Disfungsi pada hipotalamus dihubungkan dengan perubahan pola tidur, nafsu
makan, dan perilaku seksual pada pasien dengan depresi.1
2. Faktor Genetik
Seseorang yang memiliki keluarga dengan gangguan mood memiliki
resiko lebih besar menderita gangguan mood daripada masyarakat pada
umumnya. Tidak semua orang yang dalam keluarganya terdapat anggota
keluarga yang menderita depresi secara otomatis akan terkena depresi, namun
diperlukan suatu kejadian atau peristiwa yang dapat memicu terjadinya
depresi. Pengaruh gen lebih besar pada depresi berat dibandingkan depresi
ringan dan lebih berpengaruh pada individu muda dibanding individu yang
lebih tua.
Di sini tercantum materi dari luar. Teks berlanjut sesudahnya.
(* ===== verification/CpuWorkload.v ===== *)
(** * The CPU iterative workload

    [src/nexa/workloads/cpu_state.py], the closed state document of a checkpoint, and
    [src/nexa/workloads/cpu_iterative.py], the computation that writes and resumes
    from it.  The callbacks of [run] act on a state of their own and may raise.  A
    run that is interrupted at any state it reported, written as a document, read
    back and resumed returns the bytes of the uninterrupted run. *)

From Stdlib Require Import Ascii.
From stdpp Require Import pretty.
From S2P Require Import Prelude PyValue Json Strict.

Local Open Scope string_scope.
Local Open Scope list_scope.
Local Open Scope Z_scope.

(** ** [cpu_state.py] *)

Definition CpuStateError (message : string) : exn := Exn "CpuStateError" message.

Definition STATE_SCHEMA_VERSION : Z := 1.
Definition STATE_MAX_BYTES : Z := 4096.
Definition _FIELDS : list string := ["schema_version"; "step"; "accumulator"; "input_checksum"; "spec_checksum"].

(** The fields are whatever a document held until [_check] has seen them. *)
Record CpuState := {
  step : pyval;
  accumulator : pyval;
  input_checksum : pyval;
  spec_checksum : pyval;
}.

(** A state of an integer step and value. *)
Definition cpu_state (n a : Z) (input spec : string) : CpuState :=
  {| step := VInt n; accumulator := VInt a; input_checksum := VStr input; spec_checksum := VStr spec |}.

Definition _check (state : CpuState) : outcome exn () :=
  _ ← raise_when (negb (int_within 0 _MAX_SAFE_INTEGER (step state))) (CpuStateError "state step is invalid");
  _ ← raise_when (negb (int_within 0 _MAX_SAFE_INTEGER (accumulator state))) (CpuStateError "state accumulator is invalid");
  for_each [input_checksum state; spec_checksum state] (λ _ value,
    raise_when (negb (str_matches _CHECKSUM value)) (CpuStateError "state checksum is invalid")) ().

(** What the operating system reports of the file: [None] is an [OSError]. *)
Record OpenedFile := { is_regular : bool; st_size : Z; contents : string }.

Definition read_state_file (opened : option OpenedFile) : outcome exn string :=
  file ← or_raise opened (CpuStateError "state file is unavailable");
  _ ← raise_when (negb (is_regular file) || (STATE_MAX_BYTES <? st_size file))
        (CpuStateError "state file is not a bounded regular file");
  let body := String.substring 0 (Z.to_nat (STATE_MAX_BYTES + 1)) (contents file) in
  _ ← raise_when (negb (byte_len body =? st_size file)) (CpuStateError "state file changed while it was read");
  Ret body.

Definition state_document (state : CpuState) : pyval :=
  VDict [("schema_version", VInt STATE_SCHEMA_VERSION); ("step", step state); ("accumulator", accumulator state);
         ("input_checksum", input_checksum state); ("spec_checksum", spec_checksum state)].

Section state.
(** [repr] of a float, which no state has, and the nesting the scanner allows. *)
Context (float_repr : spec_float → string) (limit : nat).

Definition encode_state (state : CpuState) : outcome exn string :=
  _ ← _check state;
  let text := json_dumps float_repr (json_sorted (state_document state)) in
  if is_ascii text then Ret text else Raise UnicodeEncodeError.

Definition state_hooks : Hooks := {|
  object_pairs := unique_pairs (CpuStateError "duplicate state key");
  parse_float := λ _, Raise (CpuStateError "state numbers must be integers");
  parse_int := parse_int default_hooks;
  parse_constant := λ _, Raise (CpuStateError "state numbers must be integers");
|}.

Definition decode_state (raw : string) (iterations modulus : Z) (input spec : string) : outcome exn CpuState :=
  _ ← raise_when (negb (between 1 (byte_len raw) STATE_MAX_BYTES)) (CpuStateError "state size is outside its bound");
  document ← except ["UnicodeDecodeError"; "JSONDecodeError"; "RecursionError"]
    (text ← decode_ascii raw; loads state_hooks limit text)
    (λ _, Raise (CpuStateError "state is not strict JSON"));
  fields ← as_fields document _FIELDS (CpuStateError "state fields are invalid");
  _ ← raise_when (negb (int_within 1 1 (field "schema_version" fields))) (CpuStateError "state schema version is unsupported");
  let state := {| step := field "step" fields; accumulator := field "accumulator" fields;
                  input_checksum := field "input_checksum" fields; spec_checksum := field "spec_checksum" fields |} in
  _ ← _check state;
  _ ← raise_when ((iterations <? int_value (step state)) || (modulus <=? int_value (accumulator state)))
        (CpuStateError "state cursor is outside the job bounds");
  _ ← raise_when (negb (py_eq (input_checksum state) (VStr input)) || negb (py_eq (spec_checksum state) (VStr spec)))
        (CpuStateError "state belongs to another input or spec");
  encoded ← encode_state state;
  _ ← raise_when (negb (String.eqb encoded raw)) (CpuStateError "state is not canonical");
  Ret state.
End state.

(** ** [cpu_iterative.py] *)

Definition CpuInputError (message : string) : exn := Exn "CpuInputError" message.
Penelitian oleh Kendler (1992) dari Departemen Psikiatri Virginia
Commonwealth University menunjukkan bahwa resiko depresi sebesar 70%
karena faktor genetik, 20% karena faktor lingkungan dan 10% karena akibat
langsung dari depresi berat.4
Hubungan antara gangguan mood khususnya gangguan bipolar I
dengan petanda genetik telah dilaporkan pada kromosom 5, 11 dan X. Gen
reseptor D1 terletak pada kromosom 5 dan gen untuk tiroksin hidroksilase
yaitu enzim yang membatasi kecepatan sintesis katekolamin berlokasi di
kromosom 11.1 Sekitar 25% dari kasus penyakit bipolar dalam keluarga terkait
lokus dekat sentromer pada kromosom 18 dan sekitar 20% terkait lokus pada
kromosom 21q22.3. Tidak ada penyebab tunggal untuk gangguan bipolar
namun gangguan ini biasanya merupakan hasil dari kombinasi faktor
keluarga, biologis, psikologis dan faktor sosial.7
3. Faktor Psikososial
Dalam mengulas kontribusi genetik terhadap penyebab depresi dapat
dinyatakan bahwa 60%-80% penyebab depresi dapat diatribusikan pada
pengalaman-penagalaman psikologis. Selain itu pengalaman itu bersifat unik
untuk masing-masing individu.
a. Peristiwa Kehidupan yang Stressful
Peristiwa hidup yang penuh dengan tekanan seperti kehilangan orang-
orang yang dimintai, putusnuya hubungan romantic, lamanya hidup
menganggur, sakit fisik, masalah dalam pernikahan dan hubungan,
kesulitan ekonomi, dan lain sebagainya ini dapat meningkatkan resiko
berkembangnya gangguan mood atau kambuhnya sebuah gangguan mood,
terutama depresi mayor. Dan pada orang-orang dengan depresi mayor ini
sering kali kurang memiliki keterampilan yang dibutuhkan untuk
memecahkan masalah interpersonal dengan teman, teman kerja atau
supervisor.
b. Teori Humanistic
Menurut teori ini, seseorang menjadi depresi saat mereka tidak dapat
mengisi keberadaan mereka dengan makna dan tidak dapat membuat
pilihan-pilihan autentik yang menghasilkan self-fulfillment. Kemudian
dunia dianggap sebagai tempat yang menjemukan.
c. Learned Helplessness
Learned helplessness merupakan kedaan diri yang selalu membuat
atribusi bahwa mereka tidak memiliki kontrol atas stress dalam
kehidupannya (baik sesuai kenyataan maupun tidak).
d. Negative Cognitive Styles
Negative cognitive styles adalah kesalahan berfikir yang difokuskan
secara negative pada tiga hal, yaitu dirinya sendiri, dunian terdekatnya,
dan masa depannya. Di mana menurut Beck, penderita depresi
memandang yang terburuk dari segala hal. Bagi mereka, kemunduran
terkevil sekalipun merupakan bencana besar.
 Patofisiologi
Depresi dan gangguan mood melibatkan berbagai faktor yang saling
mempengaruhi. Konsisten dengan model diatesis-stres, depresi dapat merefleksikan
antara faktor-faktor biologis (seperti faktor genetis, ketidakteraturan neurotransmitter,
atau abnormalitas otak), faktor psikologis (seperti distorsi kognitif atau
ketidakberdayaan yang dipelajari), serta stressor sosial dan lingkungan (sepreti
perceraian atau kehilangan pekerjaan).
Stressor psikososial adalah setiap keadaan atau peristiwa yang menyebabkan
perubahan dalam kehidupan seseorang, sehingga orang itu terpaksa mengadakan
adaptasi atau penyesuaian diri untuk menanggulanginya. Namun tidak semua orang
mampu melakukan adaptasi dan mengatasi stressor tersebut, sehingga timbulah
keluhan – keluhan antara lain stres, cemas dan depresi.